Figure 3. Analysis of gross chromosomal rearrangements in S. cerevisiae resistant to 5-FC by pulse-field gel electrophoresis.

CHEF of the chromosomes of a wild-type (WT) and 4 of the secondary 5-FC^r strains. The black arrow indicates the only rearrangement found, an apparent deletion in chromosome IV concomitant with a new diffuse band of low molecular weight (grey arrow). Run conditions: 1% agarose gel in 0.5× TBE buffer and run at 14°C for 24 h at 6 V/cm with an initial switching time of 60 seconds, a final of 120 seconds, and an angle of 120°.

Figure 4. Intrachromosomal recombination of FCY2.

Ectopic homologous recombination events found. FCY2, FCY21 and FCY22 are on chromosome V, at the specified distances. After folding, the recombination event takes place, yielding the FCY2^r sequences. The arrows mark the start codon in either the Watson or the Crick strands. FCY2^w is the wild-type FCY2 sequence; FCY2^r are the sequences of three chosen recombinant mutants, and FCY22 is the pseudogen FCY2 has recombined with.

Figure 5. Effects of prolonged exposure to 5-FC on cell cycle progression.

For each panel, resistant colonies were excised from one 150 mm diameter plate and the remaining non-resistant cells were washed off with 80% EtOH to measure DNA contents by FACS as described in Materials and Methods. In each panel the X axis represents the DNA content and the Y axis represents the number of cells. The FACS histograms measured at various times as specified in each panel.

Figure 6. Follow up of S. cerevisiae microcolonies during prolonged exposure to 5-FC.

Follow up of S. cerevisiae microcolonies during prolonged exposure to 5-FC for the specified time. After inoculating a 90 mm diameter Petri dish containing SC medium with 100 µg/ml 5-FC in the same fashion as performed for SLAM experiments, a 6 cm² slice was cut out and placed on a glass slide and kept in a moist chamber. Random fields were chosen at time 0 and followed through time as specified in the Methods section for the times indicated in each picture. Panel A shows detailed follow up of one field. Adjacent to the field shown in panel B, a cell acquired resistance and grew, eventually invading the followed up field (black arrow).

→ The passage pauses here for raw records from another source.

(** * Alert processing pipeline of the DevOps monitoring platform

    A shallow embedding of [src/automation/alert_processor.py]: alert
    construction and fingerprinting, deduplication, enrichment, escalation,
    storage, routing and notification dispatch, followed by the properties
    the specification states about them. *)

From Stdlib Require Import ZArith Ascii String List Bool Lia.
From stdpp Require Import base tactics option list gmap strings pretty.

Set Warnings "-register-all".
Local Open Scope string_scope.
Local Open Scope Z_scope.

(** ** Python strings

    A Python [str] is modelled by a Rocq [string] whose characters are the
    code points U+0000..U+00FF (Latin-1).  On this range [str.lower] is a
    per-character map and [str.encode] (UTF-8) needs at most two bytes. *)

Module PyStr.

Definition ord (c : ascii) : Z := Z.of_N (N_of_ascii c).
Definition chr (n : Z) : ascii := ascii_of_N (Z.to_N n).

(** [str.lower] on one code point: A-Z and the Latin-1 capitals
    U+00C0..U+00DE (without the multiplication sign U+00D7) move by 32. *)
Definition lower_char (c : ascii) : ascii :=
  let n := ord c in
  if ((65 <=? n) && (n <=? 90)) || ((192 <=? n) && (n <=? 222) && negb (n =? 215))
  then chr (n + 32) else c.

Fixpoint lower (s : string) : string :=
  match s with
  | EmptyString => EmptyString
  | String c r => String (lower_char c) (lower r)
  end.

(** [needle in s] for strings: some suffix of [s] starts with [needle]. *)
Fixpoint contains (needle s : string) : bool :=
  String.prefix needle s ||
  match s with
  | EmptyString => false
  | String _ r => contains needle r
  end.

(** [s.encode()]: the UTF-8 bytes of the code points of [s]. *)
Definition utf8_char (c : ascii) : list Z :=
  let n := ord c in
  if n <? 128 then [n]
  else [Z.lor 192 (Z.shiftr n 6); Z.lor 128 (Z.land n 63)].

Fixpoint encode (s : string) : list Z :=
  match s with
  | EmptyString => []
  | String c r => utf8_char c ++ encode r
  end.

Definition join (sep : string) (parts : list string) : string :=
  match parts with
  | [] => EmptyString
  | p :: ps => fold_left (fun acc q => acc +:+ sep +:+ q) ps p
  end.

End PyStr.

(** ** MD5 ([hashlib.md5]), on bytes given as integers 0..255 *)

Module MD5.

A marked difference can be observed between the edge of microcolonies and the 5-FC^r colony.

Figure 7. Fluorescence microscopy of cells exposed to 5-FC for long term.

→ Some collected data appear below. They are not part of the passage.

(** * The Terraform loader of checkov (checkov/terraform/parser.py)

    A shallow embedding of the loader/expander core: the payload values the
    HCL and JSON decoders produce, the type normaliser, the raw-parser
    filters, the variable precedence of one directory load, the
    unresolved-parameter gate and the module-load loop.

    Conventions.
    - A Python [str] is a [string]; a character is a code point below 256
      (ASCII and the Latin-1 supplement), compared by code point as Python
      does.
    - A Python [dict] is an association list in insertion order.
    - What the module imports from elsewhere ([hcl2.load], [json.load],
      [os.scandir], [find_var_blocks], the module loader registry,
      [deep_merge.merge]) is taken as a parameter, gathered in [World]. *)

From Stdlib Require Import List String Ascii ZArith Bool Lia Arith.
From Stdlib Require Import Sorting.Sorted Permutation.
Import ListNotations.
Set Warnings "-register-all".
Local Open Scope string_scope.
Local Open Scope list_scope.

(* ================================================================= *)
(** * Definitions *)
(* ================================================================= *)

(** ** Strings *)

(** [s.startswith(p)] *)
Definition startswith (s p : string) : bool := String.prefix p s.

Fixpoint is_prefix (p s : list ascii) : bool :=
  match p, s with
  | [], _ => true
  | _ :: _, [] => false
  | a :: p', b :: s' => Ascii.eqb a b && is_prefix p' s'
  end.

(** [s.endswith(p)]: read from the end, [p] is a prefix of [s] *)
Definition endswith (s p : string) : bool :=
  is_prefix (rev (list_ascii_of_string p)) (rev (list_ascii_of_string s)).

(** [s[n:]] *)
Definition str_drop (n : nat) (s : string) : string :=
  substring n (String.length s - n) s.

(** ** Sorting: [list.sort()] is a stable sort; so is insertion from the right. *)

Section Sort.
Context {A : Type} (leb : A -> A -> bool).

Fixpoint insert (x : A) (l : list A) : list A :=
  match l with
  | [] => [x]
  | y :: l' => if leb x y then x :: y :: l' else y :: insert x l'
  end.

Fixpoint sort (l : list A) : list A :=
  match l with
  | [] => []
  | x :: l' => insert x (sort l')
  end.

Fixpoint sortedb (l : list A) : bool :=
  match l with
  | [] => true
  | x :: l' =>
      match l' with
      | [] => true
      | y :: _ => leb x y && sortedb l'
      end
  end.
End Sort.

(** ** Payload values *)

(** Keys of a mapping: strings, and integers (the normaliser checks that
    the keys share one type before it sorts them). *)
Inductive key : Type :=
| KStr (s : string)
| KInt (z : Z).

(** A decoded value.  [VTree body] is a residual [lark.Tree], whose [str]
    is ["Tree(" ++ body ++ ")"]; [VSet] lists the elements of a [set] in
    its iteration order. *)
Inductive value : Type :=
| VNone
| VBool (b : bool)
| VInt (z : Z)
| VStr (s : string)
| VList (l : list value)
| VDict (d : list (key * value))
| VSet (l : list value)
| VTree (body : string).

Definition dict : Type := list (key * value).

Definition key_eqb (a b : key) : bool :=
  match a, b with
  | KStr x, KStr y => String.eqb x y
  | KInt x, KInt y => Z.eqb x y
  | _, _ => false
  end.

(** [type(a) is type(b)] on keys *)
Definition same_key_type (a b : key) : bool :=
  match a, b with
  | KStr _, KStr _ => true
  | KInt _, KInt _ => true
  | _, _ => false
  end.

(** [a <= b] on keys of one type (integers before strings otherwise, a case
    the normaliser never sorts). *)
Definition key_leb (a b : key) : bool :=
  match a, b with
  | KStr x, KStr y => String.leb x y
  | KInt x, KInt y => Z.leb x y
  | KInt _, KStr _ => true
  | KStr _, KInt _ => false
  end.

(** [d.get(k)] *)
Fixpoint dict_get (k : key) (d : dict) : option value :=
  match d with
  | [] => None
  | (k', v) :: d' => if key_eqb k k' then Some v else dict_get k d'
  end.

(** [d[k]] for a key of [d] *)
Definition dict_item (k : key) (d : dict) : value :=
  match dict_get k d with
  | Some v => v
  | None => VNone
  end.

(** [d[k] = v]: replaces in place, or appends a new key at the end *)
Fixpoint dict_set (k : key) (v : value) (d : dict) : dict :=
  match d with
  | [] => [(k, v)]
  | (k', v') :: d' => if key_eqb k k' then (k', v) :: d' else (k', v') :: dict_set k v d'
  end.

Definition is_str (v : value) : bool :=
  match v with VStr _ => true | _ => false end.

(** Python truthiness, [bool(v)] *)
Definition truthy (v : value) : bool :=
  match v with
  | VNone => false
  | VBool b => b
  | VInt z => negb (Z.eqb z 0)
  | VStr s => negb (String.eqb s "")
  | VList l => match l with [] => false | _ => true end
  | VDict d => match d with [] => false | _ => true end
  | VSet l => match l with [] => false | _ => true end
  | VTree _ => true
  end.

(** ** TypeNormalizer: [Parser._clean_parser_types] and
    [Parser._clean_parser_types_lst] *)

Definition str_of_tree (body : string) : string := "Tree(" ++ body ++ ")".

(** [[val for val in values if isinstance(val, str)]] *)
Fixpoint str_values (values : list value) : list string :=
  match values with
  | [] => []
  | VStr s :: r => s :: str_values r
  | _ :: r => str_values r
  end.

(** The tail of [_clean_parser_types_lst]: the non-strings in their order,
    then the strings sorted. *)
Definition partition_strs (values : list value) : list value :=
  filter (fun v => negb (is_str v)) values
  ++ map VStr (sort String.leb (str_values values)).

(** [all(isinstance(x, first_key_type) for x in sorted_keys)] *)
Definition all_first_type (ks : list key) : bool :=
  match ks with
  | [] => true
  | k0 :: _ => forallb (same_key_type k0) ks
  end.

(** [sorted_keys], then [{key: conf[key] for key in sorted_keys}] *)
Definition sorted_keys (conf : dict) : list key :=
  let ks := map fst conf in
  if all_first_type ks then sort key_leb ks else ks.

Definition reorder (conf : dict) : dict :=
  map (fun k => (k, dict_item k conf)) (sorted_keys conf).

(** The two loops over the members.  [in_dict = true] is the attribute loop
    of [_clean_parser_types], [in_dict = false] the element loop of
    [_clean_parser_types_lst]; they differ on a [Tree] only.  The attribute
    loop is pointwise in the key, so it is applied here before the keys are
    reordered. *)
Fixpoint clean (in_dict : bool) (v : value) : value :=
  match v with
  | VList l => VList (partition_strs (map (clean false) l))
  | VDict d =>
      VDict (reorder (map (fun kv =>
                             let '(k, x) := kv in
                             (k, if key_eqb k (KStr "alias") then x else clean true x)) d))
  | VStr s =>
      if String.eqb s "true" then VBool true
      else if String.eqb s "false" then VBool false
      else v
  | VSet l => VList (partition_strs (map (clean false) l))
  | VTree body => if in_dict then VStr (str_of_tree body) else v
  | _ => v
  end.

Definition clean_attribute (kv : key * value) : key * value :=
  let '(k, x) := kv in (k, if key_eqb k (KStr "alias") then x else clean true x).

Definition _clean_parser_types (conf : dict) : dict :=
  match conf with
  | [] => conf
  | _ => reorder (map clean_attribute conf)
  end.

Definition _clean_parser_types_lst (values : list value) : list value :=
  partition_strs (map (clean false) values).


(** ** Paths: [os.path.basename], [os.path.dirname] (POSIX) *)

Definition slash : ascii := "/"%char.

(** The characters after the last ['/'] of [s], given those read so far
    since the last ['/'] (in reverse). *)
Fixpoint split_last_slash (s : list ascii) (head cur : list ascii)
  : list ascii * list ascii :=
  match s with
  | [] => (head, rev cur)
  | c :: r =>
      if Ascii.eqb c slash
      then split_last_slash r (head ++ rev cur ++ [c]) []
      else split_last_slash r head (c :: cur)
  end.

(** [p[:i]] and [p[i:]] for [i = p.rfind('/') + 1] *)
Definition path_split (p : string) : string * string :=
  let '(h, t) := split_last_slash (list_ascii_of_string p) [] [] in
  (string_of_list_ascii h, string_of_list_ascii t).

Definition basename (p : string) : string := snd (path_split p).

(** [head.rstrip('/')] on the reversed characters *)
Fixpoint drop_slashes (r : list ascii) : list ascii :=
  match r with
  | c :: r' => if Ascii.eqb c slash then drop_slashes r' else r
  | [] => []
  end.

(** [os.path.dirname]: the head, without its trailing slashes unless it
    consists of slashes only. *)
Definition dirname (p : string) : string :=
  let h := list_ascii_of_string (fst (path_split p)) in
  match drop_slashes (rev h) with
  | [] => string_of_list_ascii h
  | r => string_of_list_ascii (rev r)
  end.

(** ** The identifier pattern [ENTITY_NAME_PATTERN = [^\W0-9][\w-]*] *)

Definition in_range (lo hi n : nat) : bool := (lo <=? n)%nat && (n <=? hi)%nat.

Definition is_ascii_digit (c : ascii) : bool := in_range 48 57 (nat_of_ascii c).

Definition is_ascii_letter (c : ascii) : bool :=
  let n := nat_of_ascii c in in_range 65 90 n || in_range 97 122 n.

Definition is_underscore (c : ascii) : bool := Nat.eqb (nat_of_ascii c) 95.

Definition is_hyphen (c : ascii) : bool := Nat.eqb (nat_of_ascii c) 45.

(** The alphanumeric code points of the Latin-1 supplement: the letters
    U+00AA, U+00B5, U+00BA, U+00C0..U+00D6, U+00D8..U+00F6, U+00F8..U+00FF
    and the numeric U+00B2, U+00B3, U+00B9, U+00BC..U+00BE. *)
Definition is_latin1_alnum (c : ascii) : bool :=
  let n := nat_of_ascii c in
  Nat.eqb n 170 || Nat.eqb n 181 || Nat.eqb n 186
  || in_range 192 214 n || in_range 216 246 n || in_range 248 255 n
  || Nat.eqb n 178 || Nat.eqb n 179 || Nat.eqb n 185 || in_range 188 190 n.

(** [\w] of a [str] pattern: alphanumeric (in Unicode) or ['_'] *)
Definition is_word (c : ascii) : bool :=
  is_ascii_letter c || is_ascii_digit c || is_underscore c || is_latin1_alnum c.

(** [[^\W0-9]] *)
Definition is_name_start (c : ascii) : bool := is_word c && negb (is_ascii_digit c).

(** [[\w-]] *)
Definition is_name_char (c : ascii) : bool := is_word c || is_hyphen c.

Fixpoint all_chars (p : ascii -> bool) (s : string) : bool :=
  match s with
  | EmptyString => true
  | String c r => p c && all_chars p r
  end.

(** [re.fullmatch(ENTITY_NAME_PATTERN, s) is not None] *)
Definition fullmatch_entity_name (s : string) : bool :=
  match s with
  | EmptyString => false
  | String c r => is_name_start c && all_chars is_name_char r
  end.

(** The grammar [[A-Za-z_][A-Za-z0-9_-]*] of the specification. *)
Definition ascii_identifier (s : string) : bool :=
  match s with
  | EmptyString => false
  | String c r =>
      (is_ascii_letter c || is_underscore c)
      && all_chars (fun x => is_ascii_letter x || is_ascii_digit x
                             || is_underscore x || is_hyphen x) r
  end.

Definition is_ascii_string (s : string) : bool :=
  all_chars (fun c => (nat_of_ascii c <? 128)%nat) s.

(** ** RawParser *)

(** Exceptions that the loader meets. *)
Inductive exn : Type :=
| OSError            (* the file or directory cannot be read *)
| DecodeError        (* [hcl2.load] or [json.load] rejects the text *)
| TypeError          (* an operation applied to a value of the wrong type *)
| AttributeError     (* a method looked up on a value that lacks it *)
| IndexError
| KeyError
| LoaderError        (* raised by the module loader registry *)
| RecursionError.

(** [_Hcl2Payload]: what [hcl2.load] returns, block type to blocks *)
Definition hcl_payload : Type := list (string * list value).

Definition payload_value (p : hcl_payload) : value :=
  VDict (map (fun '(block_type, blocks) => (KStr block_type, VList blocks)) p).

(** [_is_valid_block]; [inl TypeError] when [re.fullmatch] is given a key
    that is not a string. *)
Definition _is_valid_block (block : value) : exn + bool :=
  match block with
  | VDict [] => inr false
  | VDict ((KStr entity_name, _) :: _) => inr (fullmatch_entity_name entity_name)
  | VDict ((KInt _, _) :: _) => inl TypeError
  | _ => inr true
  end.

(** [[block for block in blocks if _is_valid_block(block)]] *)
Fixpoint valid_blocks (blocks : list value) : exn + list value :=
  match blocks with
  | [] => inr []
  | block :: r =>
      match _is_valid_block block with
      | inl e => inl e
      | inr keep =>
          match valid_blocks r with
          | inl e => inl e
          | inr r' => inr (if keep then block :: r' else r')
          end
      end
  end.

Fixpoint validate_malformed_definitions (raw_data : hcl_payload) : exn + hcl_payload :=
  match raw_data with
  | [] => inr []
  | (block_type, blocks) :: r =>
      match valid_blocks blocks with
      | inl e => inl e
      | inr blocks' =>
          match validate_malformed_definitions r with
          | inl e => inl e
          | inr r' => inr ((block_type, blocks') :: r')
          end
      end
  end.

Effect of 5-FC on nuclear segregation of S. cerevisiae after exposure for the specified time. For each panel, resistant colonies were excised from one 90 mm diameter plate and the remaining non-resistant cells were washed off with sterile H₂O and kept at −24°C. On the day of the experiment they were dyed with DAPI and examined by fluorescence microscopy. Left column was obtained using bright field; right column was obtained using fluorescent illumination; central column was digitally obtained by merging the other two. Arrows point to observed anaphase events.

Figure 8. Kinetics of the acquisition of resistance by yeasts during prolonged incubation on drug-containing agar media.

Panel A, 5·10⁶ S. cerevisiae cells (N = 11) were inoculated on SC agar medium supplemented with 0.72 µg/ml CSP. Panel B, 5·10⁵ C. albicans cells (N = 21) were inoculated on agar medium containing 100 µg/ml 5-FC. SLAM experiments were performed as described in Materials and Methods. Mean and standard error for N independent subpopulations (as specified). * indicates p<0.05 as evaluated by ANOVA with Bonferroni post-hoc test.

Figure 9. Effects of antifungal drugs on yeast viability.

Five hundred thousand S. cerevisiae (circles, N = 39) or C. albicans (squares, N = 21) cells were inoculated on agar medium containing 100 µg/ml 5-FC. Five million S. cerevisiae (triangle (N = 11)) cells were inoculated on SC agar medium supplemented with 0.72 µg/ml CSP. Viable colony forming units were determined as specified in figure 1B. Survival is shown relative to the number of viable cells present 3 hours after plating on drug (as explained in the Methods section) and is the mean and standard error for N independent subpopulations.